Trump también aprovechó la entrevista para reiterar su demanda de que Groenlandia —territorio autónomo danés— pase a formar parte de Estados Unidos. Cuando se le preguntó qué significaba la acción en Venezuela para Groenlandia, respondió enigmáticamente: “Ellos mismos tendrán que verlo. Realmente no lo sé. Pero sí necesitamos Groenlandia, absolutamente. La necesitamos para la defensa”.
Rubio: “Vamos a juzgar todo por lo que hagan”
Más temprano ese mismo domingo, el secretario de Estado Marco Rubio había enviado señales similares al declarar que Estados Unidos trabajará con la actual cúpula venezolana únicamente si toman las “decisiones adecuadas”.
Rubio dio una ronda de entrevistas en programas dominicales de televisión para justificar la captura de Maduro e intentar explicar el incierto futuro de Venezuela. En diálogo con CBS News, el funcionario advirtió: “Vamos a juzgar todo por lo que hagan, y vamos a ver qué hacen. Si no toman las decisiones adecuadas, Estados Unidos mantendrá múltiples palancas de presión para garantizar la protección de nuestros intereses”.

Sobre la posibilidad de elecciones democráticas en Venezuela, Rubio fue cauteloso: “Es prematuro en este momento” hablar de comicios, dejando en claro que Washington tiene otros planes inmediatos para el país sudamericano.
Trump fue explícito al señalar que uno de los objetivos esenciales de la intervención es mantener el control sobre el petróleo venezolano. El mandatario estadounidense aseguró que su gobierno gobernará “a distancia” Venezuela hasta lograr una transición “segura y juiciosa”, un eufemismo que encubre la intención de supervisar directamente los asuntos del país caribeño.

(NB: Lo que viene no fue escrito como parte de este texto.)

(* ===== verification/Findings.v ===== *)
(** * Where the code falls short of its documentation

    Concrete runs and general facts that show behaviour the code's own
    comments rule out: a replicated log that loses committed entries once
    compaction is on, a linearizable read that misses a committed write, a
    snapshot that rewinds the state machine, an acknowledgement for a command
    that was never committed, and EPaxos groups of even size or of one. *)

From stdpp Require Import base numbers gmap sorting list.
From Stdlib Require Import Strings.Byte.
From S2P Require Import Prelude RaftTypes RaftStore RaftNode RaftNet RaftRefine RaftExample Sim Epaxos EpaxosExample Codec Net Driver.

Local Open Scope N_scope.
Local Open Scope crab_scope.

(** ** Raft *)

(** The default configuration with compaction after every applied entry. *)
Definition compacting : Config := MkConfig 5 10 1 1.

(** A snapshot no newer than the replica's own is acknowledged with the end
    of the replica's log, whatever that log holds. *)
Lemma stale_snapshot_ack {SM S} `{StateMachine SM} `{LawfulStore S} (n : RaftNode SM S)
    term leader lii lit conf data seq :
  store_wf (rn_store n) → rn_current_term n ≤ term → lii ≤ base_index (rn_store n) →
  (handle_install_snapshot term leader lii lit conf data seq n).2 =
    [(leader, AppendEntriesResp term true (last_log_index n) 0 seq)].
Proof.
  intros Hwf Ht Hb. unfold handle_install_snapshot. rewrite decide_False by lia.
  assert (rn_current_term (become_follower term (Some leader) n) = term ∧
    base_index (rn_store (become_follower term (Some leader) n)) = base_index (rn_store n) ∧
    last_log_index (become_follower term (Some leader) n) = last_log_index n) as (-> & -> & ->).
  { unfold become_follower, last_log_index, persist_hard_state, reset_election_timer, next_rand.
    case_bool_decide; fields_goal; [|done]. split; [done |].
    match goal with |- context [save_hard_state ?s ?h] =>
      destruct (save_hard_state_spec s h Hwf) as (Hw & Hl & Hbi & _) end.
    by rewrite !last_index_spec, Hl, Hbi. }
  by rewrite decide_True.
Qed.

(** Replica [1] is elected and everybody compacts the first entry.  [1]
    appends the commands [a] and [c], which nobody hears of; [2] is elected by
    [3] and appends its entry and the commands [b] and [d], which nobody hears
    of; [1] is elected again by [3].  Three of its heartbeats fail at [2], the
    third failure takes [next_index] back to the snapshot, and [2] answers the
    snapshot that [1] then sends. *)
Definition before_ack_run : list action :=
  replicate 8 (ATick 1) ++ (ADeliver <$> seq 0 8) ++ [ATick 1] ++ (ADeliver <$> seq 8 4) ++
  [APropose 1 [x61]; APropose 1 [x63]] ++ replicate 9 (ATick 2) ++
  [ADeliver 16; ADeliver 18; APropose 2 [x62]; APropose 2 [x64]; ADeliver 17] ++
  replicate 6 (ATick 1) ++
  [ADeliver 26; ADeliver 28; ATick 1; ATick 1; ADeliver 30; ADeliver 32; ADeliver 34;
   ADeliver 35; ADeliver 36; ADeliver 37; ADeliver 40].

(** The answer of [2] to the snapshot. *)
Definition stale_ack : Message := AppendEntriesResp 3 true 4 0 7.

(** [2] is elected by [3] once more and replicates its log to it. *)
Definition after_ack_run : list action :=
  replicate 10 (ATick 2) ++
  [ADeliver 42; ADeliver 44; ADeliver 45; ADeliver 47; ADeliver 48; ADeliver 49].

Definition before_ack : net tape MemLogStore :=
  run_schedule trio compacting [] before_ack_run (net_init trio compacting [] MemLogStore_new).

Definition after_ack : net tape MemLogStore :=
  put before_ack 1 (on_message 2 stale_ack (n_nodes before_ack 1)).

Definition diverged : net tape MemLogStore :=
  run_schedule trio compacting [] after_ack_run after_ack.

Definition payload_at (s : net tape MemLogStore) (i : ReplicaId) (k : Index) : option EntryPayload :=
  e_payload <$> entry_at (n_nodes s i) k.


(** Replica [1] commits a command with the help of [2] alone.  [2], which does
    not know of the commit, is elected by [3] and asked for a read; the
    heartbeat that confirms its leadership is refused by [3] for its log, but
    counts. *)
Definition commit_run : list action :=
  replicate 8 (ATick 1) ++
  [ADeliver 1; ADeliver 2; ADeliver 4; ADeliver 5; APropose 1 [x61]; ADeliver 7; ADeliver 8].

Definition read_run : list action :=
  replicate 12 (ATick 2) ++ [ADeliver 9; ADeliver 11; ARead 2 1 []; ADeliver 14; ADeliver 16].

(** C40: a ReadIndex read can miss a committed write. The command [a] is
    committed and applied at replica [1] before the read is issued at the new
    leader [2], whose answer is the state without it. *)
Theorem stale_read :
  let before := trio_run commit_run trio_init in
  let after := trio_run read_run before in
  net_reach trio Config_default [] MemLogStore_new before ∧
  rtc (netstep trio Config_default []) before after ∧
  rn_commit_index (n_nodes before 1) = 2 ∧ rn_sm (n_nodes before 1) = [x61] ∧
  rn_ready_reads (n_nodes before 2) = [] ∧
  rn_ready_reads (n_nodes after 2) = [(1, ReadValue [])].
Proof.
  intros before after. split; [apply trio_reach |]. split; [apply run_schedule_steps |].
  split_and!; vm_compute; reflexivity.
Qed.

Lemma become_follower_keeps {SM S} `{StateMachine SM} `{RaftLogStore S}
    term leader (n : RaftNode SM S) :
  let n' := become_follower term leader n in
  rn_sm n' = rn_sm n ∧ rn_last_applied n' = rn_last_applied n ∧
  rn_commit_index n' = rn_commit_index n.
Proof.
  cbn zeta. unfold become_follower.
  match goal with |- context [reset_election_timer ?x] =>
    destruct (reset_spec x) as (a & b & ->) end.
  case_bool_decide; cbn zeta; unfold persist_hard_state; fields_goal; done.
Qed.

Lemma persist_recompute_keeps {SM S} `{StateMachine SM} `{RaftLogStore S} (n : RaftNode SM S) :
  let n' := recompute_config (persist_hard_state n) in
  rn_sm n' = rn_sm n ∧ rn_last_applied n' = rn_last_applied n ∧
  rn_commit_index n' = rn_commit_index n.
Proof. unfold recompute_config, persist_hard_state. cbn zeta. by fields_goal. Qed.

(** Installing a snapshot below what has been applied rewinds the state
    machine but not [last_applied]: the entries in between are lost from the
    state and are never applied again. *)
Theorem install_snapshot_rewinds {SM S} `{StateMachine SM} `{RaftLogStore S}
    term leader lii lit conf data read_seq (n : RaftNode SM S) :
  rn_current_term n ≤ term →
  base_index (rn_store (become_follower term (Some leader) n)) < lii →
  lii ≤ rn_last_applied n → rn_last_applied n ≤ rn_commit_index n →
  let n' := (handle_install_snapshot term leader lii lit conf data read_seq n).1 in
  rn_sm n' = sm_restore (rn_sm n) data ∧ rn_last_applied n' = rn_last_applied n ∧
  rn_commit_index n' = rn_commit_index n.
Proof.
  intros Ht Hb Hl Hc. unfold handle_install_snapshot.
  rewrite decide_False by lia. cbn zeta. rewrite decide_False by lia.
  destruct (become_follower_keeps term (Some leader) n) as (Hs1 & Ha1 & Hc1).
  set (n1 := become_follower term (Some leader) n) in *. clearbody n1.
  set (n2 := if decide (term_at n1 lii ≠ Some lit) then _ else n1).
  assert (rn_sm n2 = rn_sm n ∧ rn_last_applied n2 = rn_last_applied n ∧
    rn_commit_index n2 = rn_commit_index n) as (Hs2 & Ha2 & Hc2).
  { unfold n2. case_decide; fields_goal; done. }
  clearbody n2. cbn [fst].
  match goal with |- context [persist_hard_state ?x] =>
    destruct (persist_recompute_keeps x) as (-> & -> & ->) end.
  fields_goal. rewrite Hs2, Ha2, Hc2. split_and!; [done | lia | lia].
Qed.

(** A replica that has applied two commands. *)
Definition applied_two : RaftNode tape MemLogStore :=
  (on_message 1 (AppendEntries 1 1 0 0
     [MkEntry 1 1 (Command [x61]); MkEntry 1 2 (Command [x62])] 2 1)
     (new_with_store 2 trio Config_default [] MemLogStore_new)).1.

Lemma install_snapshot_rewinds_witness :
  rn_sm applied_two = [x61; x62] ∧
  rn_sm (handle_install_snapshot 1 1 1 1 (Simple trio) [x61] 2 applied_two).1 = [x61] ∧
  rn_last_applied (handle_install_snapshot 1 1 1 1 (Simple trio) [x61] 2 applied_two).1 = 2.
Proof.
  split; [vm_compute; reflexivity |].
  destruct (install_snapshot_rewinds 1 1 1 1 (Simple trio) [x61] 2 applied_two)
    as (Hs & Hl & _); [vm_compute; (reflexivity || discriminate).. |].
  split; [rewrite Hs | rewrite Hl]; vm_compute; reflexivity.
Defined.

(** ** The driver *)

(** Replica [1] is elected by [2] and proposes [a], which nobody receives.  [2]
    is elected by [3], proposes [b] and commits it. *)
Definition overwrite_run : list action :=
  replicate 8 (ATick 1) ++ [ADeliver 1; ADeliver 2; APropose 1 [x61]] ++
  replicate 9 (ATick 2) ++
  [ADeliver 7; ADeliver 9; ADeliver 10; ADeliver 12; APropose 2 [x62]; ADeliver 13; ADeliver 15;
   ATick 2].

Definition vote_for_1 : Message := RequestVoteResp 1 true.

Definition entries_of_2 : Message :=
  AppendEntries 2 2 0 0 [MkEntry 2 1 Noop; MkEntry 2 2 (Command [x62])] 2 3.

(** The driver of replica [1] in that run: elected, asked by actor [100] to
    replicate [a] as request [7], then caught up by [2]. *)
Definition overwritten_driver : option (RaftDriver tape MemLogStore SimEndpoint) :=
  let d := Nat.iter 8 driver_tick driver_1 in
  '(d, _) ← driver_poll (H2 := layout64) (arrive 2 vote_for_1 d);
  let '(_, d) := propose_with_reply [x61] 100 7 d in
  fst <$> driver_poll (H2 := layout64) (arrive 2 entries_of_2 d).

(** A proposer can be told that its command was applied when another one
    was. The proposals awaiting their commit are keyed by index alone and are
    not dropped when leadership is lost: actor [100] receives the
    acknowledgement of its request with the result of [b], while [a] is in no
    log. The two frames the driver receives are packets of a run of the
    cluster. *)
Theorem false_acknowledgement :
  let s := trio_run overwrite_run trio_init in
  net_reach trio Config_default [] MemLogStore_new s ∧
  (2, 1, vote_for_1) ∈ n_sent s ∧ (2, 1, entries_of_2) ∈ n_sent s ∧
  ∃ d, overwritten_driver = Some d ∧
    rd_mail d = [(100, NoteApplied 7 [x62])] ∧
    live (rn_store (rd_node d)) = [MkEntry 2 1 Noop; MkEntry 2 2 (Command [x62])].
Proof.
  intros s. split; [apply trio_reach |].
  split; [apply (list_elem_of_lookup_2 _ 15%nat); vm_compute; reflexivity |].
  split; [apply (list_elem_of_lookup_2 _ 0%nat); vm_compute; reflexivity |].
  destruct overwritten_driver as [d|] eqn:Hd; [|vm_compute in Hd; discriminate].
  exists d. split; [done |].
  change d with (default d (Some d)). rewrite <-Hd. split; vm_compute; reflexivity.
Qed.

(** ** EPaxos *)

(** In a group of two replicas the fast-path quorum is zero, so the first
    reply commits whatever it says: two interfering commands proposed at the
    same time are executed in opposite orders. *)
Theorem two_replicas_diverge :
  let c := kv_deliver (kv_propose 1 [x07; x02] (kv_propose 0 [x07; x01] (inr (kv_group 2)))) in
  interferes (SM := kv_log) [] [x07; x01] [x07; x02] = true ∧
  kv_executed c 0 = Some [[x07; x01]; [x07; x02]] ∧
  kv_executed c 1 = Some [[x07; x02]; [x07; x01]].
Proof. split_and!; vm_compute; reflexivity. Qed.

(** A group of one replica never executes anything: only a reply can
    commit, and nobody replies. *)
Theorem single_replica_never_executes {SM} `{EpaxosStateMachine SM} (r r' : EpaxosReplica SM) cmds :
  ep_replicas r = [ep_id r] →
  r' = foldl (λ r c, (epropose c r).1) r cmds →
  ep_sm r' = ep_sm r ∧ ep_replicas r' = [ep_id r'] ∧
  ∀ c, (epropose c r').2 = [].
Proof.
  intros Hr ->. assert (∀ r1 : EpaxosReplica SM, ep_replicas r1 = [ep_id r1] →
    ∀ c, (epropose c r1).2 = [] ∧ ep_sm (epropose c r1).1 = ep_sm r1 ∧
      ep_replicas (epropose c r1).1 = [ep_id (epropose c r1).1]) as Hstep.
  { intros r1 Hr1 c. unfold epropose. destruct (deps_and_seq _ _ _) as [q ds].
    cbn [fst snd]. destruct (record_keeps (MkInstance (ep_id r1) (ep_next_slot r1)) c q ds
      PreAccepted 0 (r1 <| ep_next_slot ::= λ s, s + 1 |>)) as (Hs & Hi & Hv & _).
    unfold epeers. fields_goal. rewrite Hs, Hi, Hv. fields_goal. rewrite Hr1.
    rewrite filter_cons, decide_False by auto. done. }
  revert r Hr. induction cmds as [|c cmds IH]; intros r Hr; cbn [foldl].
  - split_and!; [done | done |]. intros c. by apply Hstep.
  - destruct (Hstep r Hr c) as (_ & Hs & Hr'). destruct (IH _ Hr') as (Heq & ? & ?).
    split_and!; [by rewrite Heq | done | done].
Qed.

Lemma single_replica_never_executes_witness :
  ∃ r : EpaxosReplica kv_log, new_replica 0 [0] [] = Some r ∧
    ep_sm (foldl (λ r c, (epropose c r).1) r [[x07]; [x08]]) = ep_sm r.
Proof.
  eexists. split; [vm_compute; reflexivity |].
  eapply (single_replica_never_executes _ _ [[x07]; [x08]]); [vm_compute; reflexivity | reflexivity].
Defined.
(** * workers_share: the envelope-encryption protocol of [src/index.ts]

    A shallow embedding of the Worker's two API handlers, [/api/share] and
    [/api/retrieve], together with the helpers they call ([buf2hex],
    [encryptData], [decryptData], [getMasterKey]).

    What the repository's code computes itself is modelled concretely: the
    hex codec, the control flow of the handlers and their error mapping.  The
    text codecs of the platform ([TextEncoder], [TextDecoder], [Request.text])
    are modelled after the WHATWG Encoding Standard, [parseInt] and the
    regular expression [/.{1,2}/g] after ECMA-262.  The cryptographic
    primitives (AES-GCM, SHA-256) and [JSON] are a parameter of the model, a
    record [Platform]; what a theorem needs from them is a named contract.
    The D1 table [shares] is a finite map from identifiers to rows. *)

From Stdlib Require Import ZArith Lia List String Ascii.
From Stdlib.Strings Require Import Byte.
From stdpp Require Import gmap list.
Import ListNotations.
Local Open Scope Z_scope.

(** ** JavaScript data *)

(** A JavaScript string is a sequence of UTF-16 code units; [length] is the
    [.length] property. *)
Definition jsstring : Type := list Z.

Definition is_code_unit (c : Z) : Prop := 0 <= c < 65536.

(** A string literal of the source. *)
Definition js (s : string) : jsstring :=
  map (fun a => Z.of_N (N_of_ascii a)) (list_ascii_of_string s).

(** The elements of a [Uint8Array]. *)
Definition Z_of_byte (b : byte) : Z := Z.of_N (Byte.to_N b).

Definition byte_of_Z (z : Z) : byte :=
  match Byte.of_N (Z.to_N (z mod 256)) with
  | Some b => b
  | None => x00
  end.

(** Exceptions, and the outcome of an expression that may throw. *)
Inductive JSError : Type :=
| TypeError
| DataError
| OperationError
| SyntaxError
| D1_ERROR
| Error (message : string).

Inductive result (A : Type) : Type :=
| Ok (a : A)
| Throw (e : JSError).
Arguments Ok {A} a.
Arguments Throw {A} e.

Definition bind {A B : Type} (m : result A) (k : A -> result B) : result B :=
  match m with
  | Ok a => k a
  | Throw e => Throw e
  end.

Notation "x <- m ;; k" := (bind m (fun x => k))
  (at level 100, m at next level, right associativity).

(** [try { m } catch (e) { h e }] around an expression. *)
Definition try_catch {A : Type} (m : result A) (h : JSError -> A) : A :=
  match m with
  | Ok a => a
  | Throw e => h e
  end.

(** ** The hex codec *)

(** [x.toString(16)] for a byte [x]: lower-case digits, no leading zero. *)
Definition hex_digit (d : Z) : Z := if d <? 10 then 48 + d else 87 + d.

Definition Number_toString16 (x : Z) : jsstring :=
  if x <? 16 then [hex_digit x] else [hex_digit (x / 16); hex_digit (x mod 16)].

(** [s.padStart(2, '0')]. *)
Definition padStart2 (s : jsstring) : jsstring :=
  repeat 48 (2 - length s)%nat ++ s.

(** [[...new Uint8Array(buffer)].map(x => x.toString(16).padStart(2, '0')).join('')] *)
Definition buf2hex (buffer : list byte) : jsstring :=
  concat (map (fun x => padStart2 (Number_toString16 (Z_of_byte x))) buffer).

Estados Unidos mantiene en el Caribe una poderosa fuerza naval que lideró la incursión del sábado y que ahora está encargada de impedir que buques petroleros bajo sanciones puedan sacar crudo del país sin autorización estadounidense. Este bloqueo naval representa una herramienta de presión adicional sobre las nuevas autoridades venezolanas.